§ Prompt
Entries follow. Give back exactly the lines starting at the one containing "the system, is" and ending at the one containing "Definition is_digit (s", and no other lines.

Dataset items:
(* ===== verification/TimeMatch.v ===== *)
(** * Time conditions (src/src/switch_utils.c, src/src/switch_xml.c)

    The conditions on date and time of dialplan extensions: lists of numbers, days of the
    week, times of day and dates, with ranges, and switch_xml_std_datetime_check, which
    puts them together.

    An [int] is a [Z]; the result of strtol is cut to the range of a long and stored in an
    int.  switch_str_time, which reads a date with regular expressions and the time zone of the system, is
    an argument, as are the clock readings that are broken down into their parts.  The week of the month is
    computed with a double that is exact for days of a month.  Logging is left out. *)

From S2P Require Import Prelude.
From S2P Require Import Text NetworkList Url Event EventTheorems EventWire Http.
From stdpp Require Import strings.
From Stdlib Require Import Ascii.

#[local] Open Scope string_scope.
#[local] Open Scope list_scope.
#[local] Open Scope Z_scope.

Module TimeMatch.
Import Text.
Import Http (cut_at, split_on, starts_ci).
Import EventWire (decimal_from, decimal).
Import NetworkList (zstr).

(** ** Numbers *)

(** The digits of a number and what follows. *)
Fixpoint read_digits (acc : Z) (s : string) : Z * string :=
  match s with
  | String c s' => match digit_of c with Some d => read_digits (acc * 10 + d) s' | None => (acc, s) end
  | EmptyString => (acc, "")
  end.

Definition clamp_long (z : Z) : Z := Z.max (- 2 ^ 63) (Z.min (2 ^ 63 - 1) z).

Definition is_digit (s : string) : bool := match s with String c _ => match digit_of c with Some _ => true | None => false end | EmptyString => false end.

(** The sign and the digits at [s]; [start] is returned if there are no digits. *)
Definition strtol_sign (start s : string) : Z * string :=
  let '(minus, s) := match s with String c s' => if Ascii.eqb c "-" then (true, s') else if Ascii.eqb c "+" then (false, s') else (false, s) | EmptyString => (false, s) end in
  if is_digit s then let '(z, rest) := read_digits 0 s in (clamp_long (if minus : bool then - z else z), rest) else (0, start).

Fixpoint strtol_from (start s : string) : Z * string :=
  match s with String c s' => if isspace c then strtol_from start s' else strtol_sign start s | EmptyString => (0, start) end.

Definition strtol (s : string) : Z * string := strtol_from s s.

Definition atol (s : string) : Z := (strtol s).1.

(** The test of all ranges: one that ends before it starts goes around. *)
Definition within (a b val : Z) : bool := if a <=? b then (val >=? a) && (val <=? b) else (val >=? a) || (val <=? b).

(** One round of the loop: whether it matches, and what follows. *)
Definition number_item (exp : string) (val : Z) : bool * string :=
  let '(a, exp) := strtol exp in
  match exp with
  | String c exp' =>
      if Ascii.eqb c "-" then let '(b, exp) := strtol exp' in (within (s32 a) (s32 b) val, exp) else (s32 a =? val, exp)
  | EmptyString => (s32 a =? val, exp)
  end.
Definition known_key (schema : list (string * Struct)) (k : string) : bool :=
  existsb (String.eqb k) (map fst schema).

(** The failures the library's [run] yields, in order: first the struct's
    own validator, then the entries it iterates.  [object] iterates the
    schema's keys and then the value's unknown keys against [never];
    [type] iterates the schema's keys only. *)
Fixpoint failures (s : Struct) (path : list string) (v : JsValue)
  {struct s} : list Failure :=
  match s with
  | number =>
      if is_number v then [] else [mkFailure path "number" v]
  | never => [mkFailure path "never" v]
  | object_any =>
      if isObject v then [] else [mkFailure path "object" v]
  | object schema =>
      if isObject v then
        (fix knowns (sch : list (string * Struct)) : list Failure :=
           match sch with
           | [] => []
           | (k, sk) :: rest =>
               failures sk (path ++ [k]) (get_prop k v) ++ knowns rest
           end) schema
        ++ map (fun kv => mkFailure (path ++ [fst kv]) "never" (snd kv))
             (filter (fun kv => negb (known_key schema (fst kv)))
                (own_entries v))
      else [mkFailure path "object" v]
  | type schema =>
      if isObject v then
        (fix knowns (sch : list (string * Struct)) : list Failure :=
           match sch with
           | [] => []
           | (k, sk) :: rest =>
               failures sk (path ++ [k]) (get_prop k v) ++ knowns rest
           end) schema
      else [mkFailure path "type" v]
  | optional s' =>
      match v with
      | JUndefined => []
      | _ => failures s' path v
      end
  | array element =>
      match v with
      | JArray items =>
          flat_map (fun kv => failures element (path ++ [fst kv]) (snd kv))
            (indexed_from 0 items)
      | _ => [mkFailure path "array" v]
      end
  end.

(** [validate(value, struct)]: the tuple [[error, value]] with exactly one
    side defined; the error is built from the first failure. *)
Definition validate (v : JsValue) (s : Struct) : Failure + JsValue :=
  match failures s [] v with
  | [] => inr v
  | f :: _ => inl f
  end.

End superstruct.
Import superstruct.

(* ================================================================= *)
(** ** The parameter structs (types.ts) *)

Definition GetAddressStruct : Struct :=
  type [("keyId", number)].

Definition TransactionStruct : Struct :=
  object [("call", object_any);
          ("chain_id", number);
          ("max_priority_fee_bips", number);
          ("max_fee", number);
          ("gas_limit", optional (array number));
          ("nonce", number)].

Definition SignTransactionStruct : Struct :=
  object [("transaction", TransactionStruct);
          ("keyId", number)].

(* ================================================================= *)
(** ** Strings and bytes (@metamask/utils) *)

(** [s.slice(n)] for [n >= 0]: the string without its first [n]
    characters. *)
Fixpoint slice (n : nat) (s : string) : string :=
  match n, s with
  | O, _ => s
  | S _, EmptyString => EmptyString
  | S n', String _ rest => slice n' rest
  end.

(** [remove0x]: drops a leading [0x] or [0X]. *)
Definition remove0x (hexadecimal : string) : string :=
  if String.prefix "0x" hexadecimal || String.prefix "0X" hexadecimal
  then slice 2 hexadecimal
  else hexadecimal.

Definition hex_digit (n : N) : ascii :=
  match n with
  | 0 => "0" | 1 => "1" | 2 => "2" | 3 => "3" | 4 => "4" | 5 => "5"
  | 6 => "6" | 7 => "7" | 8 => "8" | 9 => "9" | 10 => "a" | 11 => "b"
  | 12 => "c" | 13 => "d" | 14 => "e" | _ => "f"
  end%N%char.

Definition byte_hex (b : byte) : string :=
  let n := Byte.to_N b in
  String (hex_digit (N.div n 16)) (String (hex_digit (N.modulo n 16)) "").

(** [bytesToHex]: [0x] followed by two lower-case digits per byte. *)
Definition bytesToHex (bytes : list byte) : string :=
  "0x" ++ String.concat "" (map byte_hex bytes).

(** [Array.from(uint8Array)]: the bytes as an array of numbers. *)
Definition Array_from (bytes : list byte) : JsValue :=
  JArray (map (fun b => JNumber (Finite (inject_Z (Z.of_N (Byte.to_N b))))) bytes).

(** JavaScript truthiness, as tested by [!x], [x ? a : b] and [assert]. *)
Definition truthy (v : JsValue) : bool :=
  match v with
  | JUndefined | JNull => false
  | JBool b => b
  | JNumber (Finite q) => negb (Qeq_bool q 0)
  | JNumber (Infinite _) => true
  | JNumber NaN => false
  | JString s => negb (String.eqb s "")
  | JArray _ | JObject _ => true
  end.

§ Solution to the exercise
    int.  switch_str_time, which reads a date with regular expressions and the time zone of the system, is
    an argument, as are the clock readings that are broken down into their parts.  The week of the month is
    computed with a double that is exact for days of a month.  Logging is left out. *)

From S2P Require Import Prelude.
From S2P Require Import Text NetworkList Url Event EventTheorems EventWire Http.
From stdpp Require Import strings.
From Stdlib Require Import Ascii.

#[local] Open Scope string_scope.
#[local] Open Scope list_scope.
#[local] Open Scope Z_scope.

Module TimeMatch.
Import Text.
Import Http (cut_at, split_on, starts_ci).
Import EventWire (decimal_from, decimal).
Import NetworkList (zstr).

(** ** Numbers *)

(** The digits of a number and what follows. *)
Fixpoint read_digits (acc : Z) (s : string) : Z * string :=
  match s with
  | String c s' => match digit_of c with Some d => read_digits (acc * 10 + d) s' | None => (acc, s) end
  | EmptyString => (acc, "")
  end.

Definition clamp_long (z : Z) : Z := Z.max (- 2 ^ 63) (Z.min (2 ^ 63 - 1) z).

Definition is_digit (s : string) : bool := match s with String c _ => match digit_of c with Some _ => true | None => false end | EmptyString => false end.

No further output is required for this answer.